*** Opening of MATERIAL PROVIDED ***

(** * RealtimeDataPlatform: observability core, queue layer and cache layer

  A shallow embedding of the parts of the platform that its specification
  makes universal statements about, with the statements proved (or refuted
  at a concrete input) against the embedded code:

  - [Health]   : src/utils/monitoring/HealthChecker.js
  - [Metrics]  : src/utils/monitoring/MetricsCollector.js
  - [Alerts]   : src/utils/monitoring/AlertManager.js
  - [MsgProc]  : src/utils/queue/MessageProcessor.js
  - [DLQ]      : src/utils/queue/DeadLetterQueue.js (over Queue.js)
  - [Cache]    : src/utils/CacheLock.js, src/utils/cache.js,
                 src/utils/CacheKeyGenerator.js
  - [Monitoring] : src/utils/monitoring/MonitoringService.js (the request
                 middleware, over [Metrics])

  Conventions.  JavaScript numbers that the code uses as counts, delays and
  timestamps are integers ([Z], or [nat] for a count that starts at 0 and is
  only incremented).  [Date.now()] is a parameter [now].  A [Map] or a plain
  object that the code only looks up by key is a [gmap]; one whose iteration
  order is observable is a list of entries in insertion order.  A promise is
  modelled by the way it settles; the outcome of a callback supplied by the
  caller (a health check, a message handler, a notifier, a cache fallback)
  is a parameter of the model.  Logging through [logger] has no effect on
  the state and is left out unless a statement is about it.  The values of
  metrics are integers too: what the code does with them (addition,
  comparison with 0 and with the bucket boundaries) is exact there, and
  [NaN], the infinities and values that are not numbers are outside the
  model.

  Line numbers are those of the files as they lie in the source tree:
  HealthChecker.js and MonitoringService.js by themselves;
  MetricsCollector.js in part_014;
  CacheLock.js followed by cache.js in part_013; AlertManager.js followed
  by Queue.js in part_016; DeadLetterQueue.js followed by
  MessageProcessor.js in part_017; CacheKeyGenerator.js in part_011. *)

From stdpp Require Import base option list gmap strings pretty sorting.
From Stdlib Require Import ZArith Lia Ascii.

Local Open Scope string_scope.
Local Open Scope list_scope.
Local Open Scope Z_scope.

(** ** Insertion-ordered [Map] with string keys

    [Map.prototype.set] overwrites in place or appends, [delete] removes
    the entry, and [entries()], [values()] go in insertion order. *)
Module JsMap.

Fixpoint mapGet {V} (k : string) (m : list (string * V)) : option V :=
  match m with
  | [] => None
  | (k', v) :: r => if decide (k = k') then Some v else mapGet k r
  end.

Fixpoint mapSet {V} (k : string) (v : V) (m : list (string * V)) : list (string * V) :=
  match m with
  | [] => [(k, v)]
  | (k', v') :: r =>
      if decide (k = k') then (k, v) :: r else (k', v') :: mapSet k v r
  end.

Fixpoint mapDelete {V} (k : string) (m : list (string * V)) : list (string * V) :=
  match m with
  | [] => []
  | (k', v') :: r =>
      if decide (k = k') then mapDelete k r else (k', v') :: mapDelete k r
  end.

Definition mapValues {V} (m : list (string * V)) : list V := map snd m.

End JsMap.

(** ** Health registry (HealthChecker.js) *)
Module Health.

(** [HealthStatus] enum, lines 9-14. *)
Inductive HealthStatus := UNKNOWN | HEALTHY | UNHEALTHY | DEGRADED.

#[global] Instance HealthStatus_eq_dec : EqDecision HealthStatus.
Proof. solve_decision. Defined.

(** What [Promise.race([check.check(), timer])] does in [runCheck]: the
    check resolves in time with (optional) details, rejects (or throws)
    with a message, or is beaten by the timer. *)
Inductive CheckOutcome :=
| Resolves (details : option string)
| Rejects (message : string)
| TimesOut.

(** A registered check (lines 53-58).  The check function itself is not a
    field: what it does on a given run is the argument [run] of
    [checkAll].  [onUnhealthy] runs best-effort and its exceptions are
    swallowed (lines 253-259); the callback is taken not to write to the
    registry. *)
Record Check := mkCheck {
  timeout : Z;
  check_critical : bool;
  hasOnUnhealthy : bool
}.

(** An entry of [status.components]. *)
Record Component := mkComponent {
  status : HealthStatus;
  critical : bool;
  details : option string;
  error : option string;
  lastCheck : option Z;
  lastSuccess : option Z;
  lastFailure : option Z
}.

Record HealthChecker := mkHealthChecker {
  checks : gmap string Check;
  overall : HealthStatus;            (* this.status.status *)
  overallLastCheck : option Z;       (* this.status.lastCheck *)
  components : gmap string Component (* this.status.components *)
}.

(** The fields the constructor sets, lines 20-30. *)
Definition new : HealthChecker :=
  {| checks := ∅; overall := UNKNOWN; overallLastCheck := None;
     components := ∅ |}.

(** [registerCheck], lines 48-68: [options.timeout || 5000],
    [options.critical !== false]. *)
Definition registerCheck (name : string) (timeoutOpt : option Z)
    (criticalOpt : option bool) (onUnhealthy : bool)
    (hc : HealthChecker) : HealthChecker :=
  let t := match timeoutOpt with
           | Some t => if decide (t = 0) then 5000 else t
           | None => 5000
           end in
  let c := match criticalOpt with Some false => false | _ => true end in
  {| checks := <[name := mkCheck t c onUnhealthy]> (checks hc);
     overall := overall hc;
     overallLastCheck := overallLastCheck hc;
     components :=
       <[name := mkComponent UNKNOWN c None None None None None]>
         (components hc) |}.

Definition timeoutMessage (name : string) : string :=
  "Health check timeout for " +:+ name.

(** The component after one [runCheck] on it, lines 226-265. *)
Definition runComponent (now : Z) (name : string) (o : CheckOutcome)
    (c : Component) : Component :=
  match o with
  | Resolves d =>
      {| status := HEALTHY; critical := critical c;
         details := Some (default EmptyString d); error := None;
         lastCheck := Some now; lastSuccess := Some now;
         lastFailure := lastFailure c |}
  | Rejects msg =>
      {| status := UNHEALTHY; critical := critical c;
         details := details c; error := Some msg;
         lastCheck := Some now; lastSuccess := lastSuccess c;
         lastFailure := Some now |}
  | TimesOut =>
      {| status := UNHEALTHY; critical := critical c;
         details := details c; error := Some (timeoutMessage name);
         lastCheck := Some now; lastSuccess := lastSuccess c;
         lastFailure := Some now |}
  end.

(** [runCheck(name, check)].  When [status.components[name]] is missing
    the first assignment throws inside the async function and [checkAll]
    catches the rejection (lines 280-283): nothing changes. *)
Definition runCheck (now : Z) (run : string → CheckOutcome)
    (name : string) (comps : gmap string Component) : gmap string Component :=
  match comps !! name with
  | Some c => <[name := runComponent now name (run name) c]> comps
  | None => comps
  end.

(** [_updateOverallStatus], lines 300-324: one pass over the components
    that raises two flags, then the three-way choice. *)
Definition flagStep (acc : bool * bool) (c : Component) : bool * bool :=
  if decide (status c = UNHEALTHY)
  then (if critical c then (true, snd acc) else (fst acc, true))
  else acc.

Definition flags (comps : gmap string Component) : bool * bool :=
  map_fold (λ _ c acc, flagStep acc c) (false, false) comps.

*** Close of MATERIAL PROVIDED ***

WHAT THIS TASK INVOLVES →
Everything in the listing above should be repeated exactly.

EXERCISE RESPONSE →
(** * RealtimeDataPlatform: observability core, queue layer and cache layer

  A shallow embedding of the parts of the platform that its specification
  makes universal statements about, with the statements proved (or refuted
  at a concrete input) against the embedded code:

  - [Health]   : src/utils/monitoring/HealthChecker.js
  - [Metrics]  : src/utils/monitoring/MetricsCollector.js
  - [Alerts]   : src/utils/monitoring/AlertManager.js
  - [MsgProc]  : src/utils/queue/MessageProcessor.js
  - [DLQ]      : src/utils/queue/DeadLetterQueue.js (over Queue.js)
  - [Cache]    : src/utils/CacheLock.js, src/utils/cache.js,
                 src/utils/CacheKeyGenerator.js
  - [Monitoring] : src/utils/monitoring/MonitoringService.js (the request
                 middleware, over [Metrics])

  Conventions.  JavaScript numbers that the code uses as counts, delays and
  timestamps are integers ([Z], or [nat] for a count that starts at 0 and is
  only incremented).  [Date.now()] is a parameter [now].  A [Map] or a plain
  object that the code only looks up by key is a [gmap]; one whose iteration
  order is observable is a list of entries in insertion order.  A promise is
  modelled by the way it settles; the outcome of a callback supplied by the
  caller (a health check, a message handler, a notifier, a cache fallback)
  is a parameter of the model.  Logging through [logger] has no effect on
  the state and is left out unless a statement is about it.  The values of
  metrics are integers too: what the code does with them (addition,
  comparison with 0 and with the bucket boundaries) is exact there, and
  [NaN], the infinities and values that are not numbers are outside the
  model.

  Line numbers are those of the files as they lie in the source tree:
  HealthChecker.js and MonitoringService.js by themselves;
  MetricsCollector.js in part_014;
  CacheLock.js followed by cache.js in part_013; AlertManager.js followed
  by Queue.js in part_016; DeadLetterQueue.js followed by
  MessageProcessor.js in part_017; CacheKeyGenerator.js in part_011. *)

From stdpp Require Import base option list gmap strings pretty sorting.
From Stdlib Require Import ZArith Lia Ascii.

Local Open Scope string_scope.
Local Open Scope list_scope.
Local Open Scope Z_scope.

(** ** Insertion-ordered [Map] with string keys

    [Map.prototype.set] overwrites in place or appends, [delete] removes
    the entry, and [entries()], [values()] go in insertion order. *)
Module JsMap.

Fixpoint mapGet {V} (k : string) (m : list (string * V)) : option V :=
  match m with
  | [] => None
  | (k', v) :: r => if decide (k = k') then Some v else mapGet k r
  end.

Fixpoint mapSet {V} (k : string) (v : V) (m : list (string * V)) : list (string * V) :=
  match m with
  | [] => [(k, v)]
  | (k', v') :: r =>
      if decide (k = k') then (k, v) :: r else (k', v') :: mapSet k v r
  end.

Fixpoint mapDelete {V} (k : string) (m : list (string * V)) : list (string * V) :=
  match m with
  | [] => []
  | (k', v') :: r =>
      if decide (k = k') then mapDelete k r else (k', v') :: mapDelete k r
  end.

Definition mapValues {V} (m : list (string * V)) : list V := map snd m.

End JsMap.

(** ** Health registry (HealthChecker.js) *)
Module Health.

(** [HealthStatus] enum, lines 9-14. *)
Inductive HealthStatus := UNKNOWN | HEALTHY | UNHEALTHY | DEGRADED.

#[global] Instance HealthStatus_eq_dec : EqDecision HealthStatus.
Proof. solve_decision. Defined.

(** What [Promise.race([check.check(), timer])] does in [runCheck]: the
    check resolves in time with (optional) details, rejects (or throws)
    with a message, or is beaten by the timer. *)
Inductive CheckOutcome :=
| Resolves (details : option string)
| Rejects (message : string)
| TimesOut.

(** A registered check (lines 53-58).  The check function itself is not a
    field: what it does on a given run is the argument [run] of
    [checkAll].  [onUnhealthy] runs best-effort and its exceptions are
    swallowed (lines 253-259); the callback is taken not to write to the
    registry. *)
Record Check := mkCheck {
  timeout : Z;
  check_critical : bool;
  hasOnUnhealthy : bool
}.

(** An entry of [status.components]. *)
Record Component := mkComponent {
  status : HealthStatus;
  critical : bool;
  details : option string;
  error : option string;
  lastCheck : option Z;
  lastSuccess : option Z;
  lastFailure : option Z
}.

Record HealthChecker := mkHealthChecker {
  checks : gmap string Check;
  overall : HealthStatus;            (* this.status.status *)
  overallLastCheck : option Z;       (* this.status.lastCheck *)
  components : gmap string Component (* this.status.components *)
}.

(** The fields the constructor sets, lines 20-30. *)
Definition new : HealthChecker :=
  {| checks := ∅; overall := UNKNOWN; overallLastCheck := None;
     components := ∅ |}.

(** [registerCheck], lines 48-68: [options.timeout || 5000],
    [options.critical !== false]. *)
Definition registerCheck (name : string) (timeoutOpt : option Z)
    (criticalOpt : option bool) (onUnhealthy : bool)
    (hc : HealthChecker) : HealthChecker :=
  let t := match timeoutOpt with
           | Some t => if decide (t = 0) then 5000 else t
           | None => 5000
           end in
  let c := match criticalOpt with Some false => false | _ => true end in
  {| checks := <[name := mkCheck t c onUnhealthy]> (checks hc);
     overall := overall hc;
     overallLastCheck := overallLastCheck hc;
     components :=
       <[name := mkComponent UNKNOWN c None None None None None]>
         (components hc) |}.

Definition timeoutMessage (name : string) : string :=
  "Health check timeout for " +:+ name.

(** The component after one [runCheck] on it, lines 226-265. *)
Definition runComponent (now : Z) (name : string) (o : CheckOutcome)
    (c : Component) : Component :=
  match o with
  | Resolves d =>
      {| status := HEALTHY; critical := critical c;
         details := Some (default EmptyString d); error := None;
         lastCheck := Some now; lastSuccess := Some now;
         lastFailure := lastFailure c |}
  | Rejects msg =>
      {| status := UNHEALTHY; critical := critical c;
         details := details c; error := Some msg;
         lastCheck := Some now; lastSuccess := lastSuccess c;
         lastFailure := Some now |}
  | TimesOut =>
      {| status := UNHEALTHY; critical := critical c;
         details := details c; error := Some (timeoutMessage name);
         lastCheck := Some now; lastSuccess := lastSuccess c;
         lastFailure := Some now |}
  end.

(** [runCheck(name, check)].  When [status.components[name]] is missing
    the first assignment throws inside the async function and [checkAll]
    catches the rejection (lines 280-283): nothing changes. *)
Definition runCheck (now : Z) (run : string → CheckOutcome)
    (name : string) (comps : gmap string Component) : gmap string Component :=
  match comps !! name with
  | Some c => <[name := runComponent now name (run name) c]> comps
  | None => comps
  end.

(** [_updateOverallStatus], lines 300-324: one pass over the components
    that raises two flags, then the three-way choice. *)
Definition flagStep (acc : bool * bool) (c : Component) : bool * bool :=
  if decide (status c = UNHEALTHY)
  then (if critical c then (true, snd acc) else (fst acc, true))
  else acc.

Definition flags (comps : gmap string Component) : bool * bool :=
  map_fold (λ _ c acc, flagStep acc c) (false, false) comps.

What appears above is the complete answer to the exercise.